Glimmers are essentially the opposite of triggers!


If a trigger brings us into a survival state, and is also known as a cue of danger,, glimmers are what bring us back into our window of tolerance and safety (cue of safety).

To fully understand where glimmers take us in our nervous system, it’s important to outline the branches of it. The nervous system has the sympathetic branch and the parasympathetic branch.

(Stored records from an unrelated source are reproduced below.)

(** * Binary asset decoding layer: BinaryReader, PvrDecoder, Mt5Loader

    A shallow embedding of the three JavaScript classes that decode the
    Dreamcast texture format (PVR) and the hierarchical model format (MT5),
    together with the properties stated about them.

    Conventions of the embedding.
    - An [ArrayBuffer] is a [list byte]; a [DataView] accessor is an
      [option]-valued function that is [None] exactly where the JavaScript
      accessor raises a [RangeError].
    - JavaScript numbers that hold integers are [Z]; the 32-bit bitwise
      operators wrap their operands with [toInt32].
    - A method of a class with mutable fields is a computation in the monad
      [M S A := S -> Outcome (A * S)], where [S] is the mutable state the
      method can reach and [Outcome] distinguishes a normal return, a thrown
      exception and the exhaustion of the fuel of an unbounded loop. *)

From Stdlib Require Import ZArith List Lia Bool String Ascii QArith Qabs.
From Stdlib Require Import Strings.Byte.
From stdpp Require Import base option list gmap.
Import ListNotations.

Local Open Scope Z_scope.

(** ** Outcomes and the state-and-exception monad *)

Inductive Exn : Type :=
| RangeError
| InvalidSignature.

Inductive Outcome (A : Type) : Type :=
| Ok (a : A)
| Throw (e : Exn)
| OutOfFuel.

Arguments Ok {A} a.
Arguments Throw {A} e.
Arguments OutOfFuel {A}.

Definition M (S A : Type) : Type := S -> Outcome (A * S).

Definition ret {S A : Type} (a : A) : M S A := fun s => Ok (a, s).

Definition bind {S A B : Type} (m : M S A) (k : A -> M S B) : M S B :=
  fun s =>
    match m s with
    | Ok (a, s') => k a s'
    | Throw e => Throw e
    | OutOfFuel => OutOfFuel
    end.

Definition throw {S A : Type} (e : Exn) : M S A := fun _ => Throw e.
Definition get_state {S : Type} : M S S := fun s => Ok (s, s).
Definition put_state {S : Type} (s : S) : M S unit := fun _ => Ok (tt, s).

Declare Scope js_scope.
Delimit Scope js_scope with js.
Notation "x <- m ;; k" := (bind m (fun x => k))
  (at level 20, m at level 99, k at level 200) : js_scope.
Notation "m ;; k" := (bind m (fun _ => k))
  (at level 100, k at level 200, right associativity) : js_scope.
Local Open Scope js_scope.

(** ** JavaScript 32-bit integer operators *)

Module JS.

(** [ToInt32] of an integer-valued number. *)
Definition toInt32 (z : Z) : Z := (z + 2 ^ 31) mod 2 ^ 32 - 2 ^ 31.

(** [a & b] *)
Definition band (a b : Z) : Z := Z.land (toInt32 a) (toInt32 b).
(** [a | b] *)
Definition bor (a b : Z) : Z := Z.lor (toInt32 a) (toInt32 b).
(** [a << n] *)
Definition shl (a n : Z) : Z := toInt32 (Z.shiftl (toInt32 a) (n mod 32)).
(** [a >> n] *)
Definition shr (a n : Z) : Z := Z.shiftr (toInt32 a) (n mod 32).

(** Truthiness of a number: [0] is falsy, everything else truthy. *)
Definition truthy (z : Z) : bool := negb (z =? 0).

End JS.

(** ** BinaryReader *)

Definition byte_val (b : byte) : Z := Z.of_N (Byte.to_N b).

(** Bytes of a buffer from their numeric values (used to write inputs). *)
Definition byte_of_Z (z : Z) : byte :=
  match Byte.of_N (Z.to_N z) with
  | Some b => b
  | None => "000"%byte
  end.

Definition bytes (l : list Z) : list byte := map byte_of_Z l.

Module DataView.

(** [view.getUint8(pos)]: [None] stands for the [RangeError] raised when
    [pos] is negative or beyond the buffer. *)
Definition getUint8 (buf : list byte) (pos : Z) : option Z :=
  if pos <? 0 then None else byte_val <$> buf !! Z.to_nat pos.

(** [view.getUint16(pos, true)] *)
Definition getUint16 (buf : list byte) (pos : Z) : option Z :=
  b0 ← getUint8 buf pos;
  b1 ← getUint8 buf (pos + 1);
  Some (b0 + 256 * b1).

(** [view.getUint32(pos, true)] *)
Definition getUint32 (buf : list byte) (pos : Z) : option Z :=
  b0 ← getUint8 buf pos;
  b1 ← getUint8 buf (pos + 1);
  b2 ← getUint8 buf (pos + 2);
  b3 ← getUint8 buf (pos + 3);
  Some (b0 + 256 * b1 + 65536 * b2 + 16777216 * b3).

(** Two's-complement reinterpretation of a [w]-bit unsigned value. *)
Definition signed (w : Z) (u : Z) : Z :=
  if u <? 2 ^ (w - 1) then u else u - 2 ^ w.

(** [view.getInt16(pos, true)] *)
Definition getInt16 (buf : list byte) (pos : Z) : option Z :=
  signed 16 <$> getUint16 buf pos.
(** X3: a text with neither [>] nor [(] in it, as the name of a type
    printed for an identifier, comes back unchanged. *)
Theorem X3_removeTokenInfo_plain (s : string) :
  occurs ">" s = false -> occurs "(" s = false -> removeTokenInfo s = s.
Proof.
  intros Hgt Hpar. unfold removeTokenInfo, strings.TrimSuffix.
  destruct (strings.HasSuffix s ">") eqn:Hsuf.
  { apply HasSuffix_occurs in Hsuf. congruence. }
  unfold strings.TrimPrefix, strings.HasPrefix.
  destruct (String.prefix "%!s(" s) eqn:Hpre; [|done].
  apply prefix_inv in Hpre as [t ->].
  rewrite occurs_append in Hpar. simpl in Hpar. done.
Qed.

Lemma X3_removeTokenInfo_plain_witness :
  occurs ">" "int" = false /\ occurs "(" "int" = false /\
  removeTokenInfo "int" = "int".
Proof.
  split; [reflexivity|]. split; [reflexivity|].
  apply (X3_removeTokenInfo_plain "int"); reflexivity.
Defined.

(** ** The walk, entry by entry *)

Section Extras.

Variable Sprint : Expr -> string.
Variable SprintGoSyntax : list Expr -> string.
Variable ParseFile : string -> string + File.

#[local] Abbreviation visitor := (visitor Sprint SprintGoSyntax).
#[local] Abbreviation rendered := (rendered Sprint SprintGoSyntax).
#[local] Abbreviation parseFile := (parseFile Sprint SprintGoSyntax ParseFile).
#[local] Abbreviation walkFn := (walkFn Sprint SprintGoSyntax ParseFile).
#[local] Abbreviation run := (run Sprint SprintGoSyntax ParseFile).
#[local] Abbreviation entryLines :=
  (entryLines Sprint SprintGoSyntax ParseFile).

(** X4: what the function given to the walk does with an entry.  An
    entry that could not be reached has its error printed and is not
    parsed, whatever its name; a directory is passed over, whatever its
    name; a file is parsed, under its path, exactly when its name is
    some text followed by [.go]; and the function returns nil in every
    case. *)
Theorem X4_walkFn_dispatch (e : WalkEntry) (w : Output) :
  (forall msg, err e = Some msg -> walkFn e w = (Println msg w, None))
  /\ (err e = None -> info_IsDir e = true -> walkFn e w = (w, None))
  /\ (err e = None -> info_IsDir e = false ->
      (exists base, info_Name e = base +:+ ".go") ->
      walkFn e w = (parseFile (path e) w, None))
  /\ (err e = None ->
      ~ (exists base, info_Name e = base +:+ ".go") ->
      walkFn e w = (w, None)).
Proof.
  unfold walkFn. split; [|split; [|split]].
  - by intros msg ->.
  - by intros -> ->.
  - intros -> -> [base ->]. by rewrite HasSuffix_append.
  - intros -> Hname.
    destruct (strings.HasSuffix (info_Name e) ".go") eqn:Hsuf.
    + by apply HasSuffix_inv in Hsuf.
    + by rewrite andb_false_r.
Qed.

Lemma parseFile_appends filename w :
  parseFile filename w =
  {| stdout := stdout w ++ stdout (parseFile filename (mkOutput [] []));
     stderr := stderr w |}.
Proof.
  destruct (ParseFile filename) as [msg|file] eqn:Hparse.
  - by rewrite !(parseFile_failed _ _ _ _ _ _ Hparse).
  - by rewrite !(parseFile_parsed _ _ _ _ _ _ Hparse).
Qed.

Lemma walkFn_appends e w :
  fst (walkFn e w) =
  {| stdout := stdout w ++ entryLines e; stderr := stderr w |}.
Proof.
  unfold entryLines, walkFn.
  destruct (err e); [done|].
  destruct (negb (info_IsDir e) && strings.HasSuffix (info_Name e) ".go");
    simpl.
  - apply parseFile_appends.
  - rewrite app_nil_r. by destruct w.
Qed.

(** X5: a run prints, after what was printed before it, what each entry
    prints on its own, entry after entry: no entry changes what another
    prints, nothing printed is taken back, and the error stream is
    left as it was. *)
Theorem X5_run_entry_by_entry (entries : list WalkEntry) (w : Output) :
  fst (run entries w) =
  {| stdout := stdout w ++ mjoin (entryLines <$> entries);
     stderr := stderr w |}.
Proof.
  rewrite (run_eq Sprint SprintGoSyntax ParseFile). simpl.
  revert w. induction entries as [|e entries IH]; intros w; simpl.
  - rewrite app_nil_r. by destruct w.
  - rewrite IH, walkFn_appends. simpl. by rewrite <- app_assoc.
Qed.

(** ** The printer and its map *)

(** X7: a second call of [processIfNotProcessed] with the same signature
    changes nothing, neither the map nor the output. *)
Theorem X7_processIfNotProcessed_idempotent filename s (p : Printer) :
  processIfNotProcessed filename s (processIfNotProcessed filename s p) =
  processIfNotProcessed filename s p.
Proof.
  unfold processIfNotProcessed at 2 3.
  destruct (mapIndex (processed p) s) eqn:Hs; simpl.
  - unfold processIfNotProcessed. by rewrite Hs.
  - unfold processIfNotProcessed. simpl.
    rewrite mapIndex_insert. by destruct (decide (s = s)).
Qed.
(** ** Row-wise deriver: other values *)

Lemma Qc_ltb_int (a b : Z) :
  Qc_ltb (Q2Qc (inject_Z a)) (Q2Qc (inject_Z b)) = (a <? b).
Proof.
  unfold Qc_ltb.
  change (this (Q2Qc (inject_Z a))) with (Qred (inject_Z a)).
  change (this (Q2Qc (inject_Z b))) with (Qred (inject_Z b)).
  destruct (a <? b) eqn:E.
  - apply Z.ltb_lt in E. apply negb_true_iff.
    destruct (Qle_bool _ _) eqn:E'; [|reflexivity].
    apply Qle_bool_iff in E'. rewrite !Qred_correct in E'.
    unfold Qle in E'. simpl in E'. lia.
  - apply Z.ltb_ge in E. apply negb_false_iff, Qle_bool_iff.
    rewrite !Qred_correct. unfold Qle. simpl. lia.
Qed.

(** X14.  A row without 'remaining_lease' raises [KeyError]; a
    'remaining_lease' that is [None] or a text raises [TypeError] (the
    subtraction is refused); an int gives the int max(99 - n, 0). *)
Theorem calculate_age_of_flat_other_values (row : gmap string pyval) :
  (row !! "remaining_lease" = None ->
     calculate_age_of_flat row = Raise KeyError)
  /\ (row !! "remaining_lease" = Some VNone ->
        calculate_age_of_flat row = Raise TypeError)
  /\ (forall s, row !! "remaining_lease" = Some (VStr s) ->
        calculate_age_of_flat row = Raise TypeError)
  /\ (forall n, row !! "remaining_lease" = Some (VInt n) ->
        calculate_age_of_flat row = Ok (VInt (Z.max (99 - n) 0))).
Proof.
  unfold calculate_age_of_flat, row_get.
  split; [now intros ->|]. split; [now intros ->|].
  split; [now intros s ->|].
  intros n ->. cbn [bind py_sub py_max number_value float_of_int64 float_ltb].
  rewrite Qc_ltb_int. f_equal.
  destruct (99 - n <? 0) eqn:E.
  - apply Z.ltb_lt in E. f_equal. lia.
  - apply Z.ltb_ge in E. f_equal. lia.
Qed.

Lemma calculate_age_of_flat_other_values_witness :
  calculate_age_of_flat {[ "remaining_lease" := VInt 105 ]} = Ok (VInt 0)
  /\ calculate_age_of_flat {[ "lease" := VInt 105 ]} = Raise KeyError.
Proof.
  split.
  - exact (proj2 (proj2 (proj2 (calculate_age_of_flat_other_values _)))
             105 (lookup_singleton_eq _ _)).
  - apply (proj1 (calculate_age_of_flat_other_values _)).
    apply lookup_singleton_ne. discriminate.
Defined.

(** ** Lease standardizer, then row-wise deriver *)

Lemma float_sub_99_nonneg (f : pyfloat) :
  f <> NaN -> float_ltb f99 f = false ->
  float_ltb (float_sub (float_of_int64 99) f) (float_of_int64 0) = false.
Proof.
  destruct f as [| | |q]; intros Hn Hle; try congruence; try discriminate.
  - reflexivity.
  - cbn [float_sub float_neg float_of_int64 float_add]. unfold float_of_exact.
    set (d := (Q2Qc (inject_Z 99) + - q)%Qc).
    assert (Hd : (0 <= d)%Q).
    { cbn [float_ltb f99] in Hle. apply Qc_ltb_false in Hle.
      change (this (tenths 990)) with (Qred (990 # 10)) in Hle.
      rewrite Qred_correct in Hle.
      unfold d, Qcplus, Qcopp. simpl. rewrite !Qred_correct.
      destruct q as [[a b] Hc]. unfold Qle in *. simpl in *. lia. }
    assert (Hlt : Qc_ltb d (Q2Qc (inject_Z 0)) = false).
    { apply Qc_ltb_false. exact Hd. }
    destruct (Qc_overflows d).
    + change (Qc_ltb d 0%Qc) with (Qc_ltb d (Q2Qc (inject_Z 0))).
      now rewrite Hlt.
    + exact Hlt.
Qed.

(** X15.  On a lease that the standardizer returned the clamp is not
    needed: for every value that the standardizer turns into a float that
    is not nan, the age of a row with that lease is the float
    99 - remaining_lease itself, and it is not negative. *)
Theorem standardized_lease_age
  (lim : nat) (v : pyval) (f : pyfloat) (row : gmap string pyval)
  (Hstd : convert_lease lim v = Ok (VFloat f))
  (Hnan : f <> NaN)
  (Hrow : row !! "remaining_lease" = Some (VFloat f)) :
  calculate_age_of_flat row = Ok (VFloat (float_sub (float_of_int64 99) f))
  /\ is_negative (VFloat (float_sub (float_of_int64 99) f)) = false.
Proof.
  assert (Hle : float_ltb f99 f = false).
  { destruct (convert_lease_ok_inv _ _ _ Hstd) as [?|[g Hg]]; [discriminate|].
    injection Hg as ->. apply cap99_le. }
  pose proof (float_sub_99_nonneg f Hnan Hle) as Hpos.
  split; [|exact Hpos].
  unfold calculate_age_of_flat, row_get. rewrite Hrow. cbn [bind py_sub].
  assert (H99 : float_of_int 99 = Ok (float_of_int64 99))
    by (vm_compute; reflexivity).
  rewrite H99. cbn [bind py_max number_value]. now rewrite Hpos.
Qed.

Lemma standardized_lease_age_witness :
  calculate_age_of_flat {[ "remaining_lease" := VFloat f99 ]}
  = Ok (VFloat (float_sub (float_of_int64 99) f99)).
Proof.
  refine (proj1 (standardized_lease_age 4300 (VInt 150) f99 _ _ _ _)).
  - by_compute.
  - discriminate.
  - apply lookup_singleton_eq.
Defined.

(** ** Column splitter (range): a well-formed table *)

Lemma split_storey_range_well_formed_witness :
  exists df1,
    split_storey_range (fun _ => None) storey_frame = Ok df1
    /\ length (df_rows df1) = length (df_rows storey_frame).
Proof.
  destruct (split_storey_range_well_formed (fun _ => None) storey_frame)
    as (df1 & H1 & H2 & _).
  - by_compute.
  - discriminate.
  - repeat constructor.
    + exists "04", "06". split; [by_compute|].
      split; split; try reflexivity; simpl; lia.
    + exists "10", "12". split; [by_compute|].
      split; split; try reflexivity; simpl; lia.
  - exists df1. auto.
Defined.

(** ** Column splitter (range): what is left alone *)

Lemma numeric_column_as_map (l : list pyval) :
  exists k : pyval -> pyval, numeric_column l = map k l.
Proof.
  unfold numeric_column. destruct (existsb is_float_val l).
  - eexists. reflexivity.
  - exists id. now rewrite map_id.
Qed.

Lemma set_column_columns_in (df : DataFrame) (c : string) (vals : list pyval) :
  c ∈ df_columns df -> df_columns (set_column df c vals) = df_columns df.
Proof. intros H. simpl. now rewrite decide_True. Qed.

The sympathetic is our fight or flight response, it’s our nervous system’s call to action. It calls us to fight back, or run away, depending on what feels like is going to be more successful, or what has worked for us in the past. This is also known as a hyperaroused state, a state of the body with more stress hormones like adrenaline and cortisol, increasing our heart rate and suspending our appetite so we are more ready for the fight to to run. This can also show up as anxiety, anger, not being able to sleep, loss of appetite, and so on when we get stuck in this state.


The parasympathetic branch has two separate parts, the dorsal vagal and the ventral vagal.

The dorsal is our submit/freeze response. It is where our nervous system goes when we have perceived that fight or flight isn’t safe. It is the “giving up”, hopelessness, “if I am so still maybe no one will see me response”. It’s like the hurt animal we try and help on the side of the road who is listless and we can’t even tell is they are alive. It’s playing dead.

The ventral vagal is where we go when we feel safe and connected. Our glimmers take us here. It is the feeling of being known and understood, seen and validated. It is feel cozy and safe and secure, in a space or with a person.


As Deb Dana talks about, our goal is to not be here all the time. We are meant to fluctuate between states, with flexibility. It’s when we get stuck in a survival state, and can;t access the safe & connected place that we need help coming home to the ventral vagal state.

So back to triggers & glimmers,Certain smells, places and people and so on activate us into a sympathetic response (our fight or flight response) or the parasympathetic response connected to the dorsal vagal (our freeze or collapse response).


Certain smells, places and people and so on can activate us into our ventral vagal, the safe and connected zone of our parasympathetic nervous system.


Those are our glimmers!


Some questions to ask yourself:


What people, places, feelings, smells, sensations glimmer me back into feeling safe and connected?


What triggers take me into a survival response?


What glimmers are most effective when I am in a survival state? Which ones get me home from fight? Flight? Freeze? Submit?


What do my states feel like in my body? How do I know I’m triggered in my body? How do I know a glimmer is kicking in and taking me home?


What does a glimmer feel like, what sensations does it bring up, what feelings?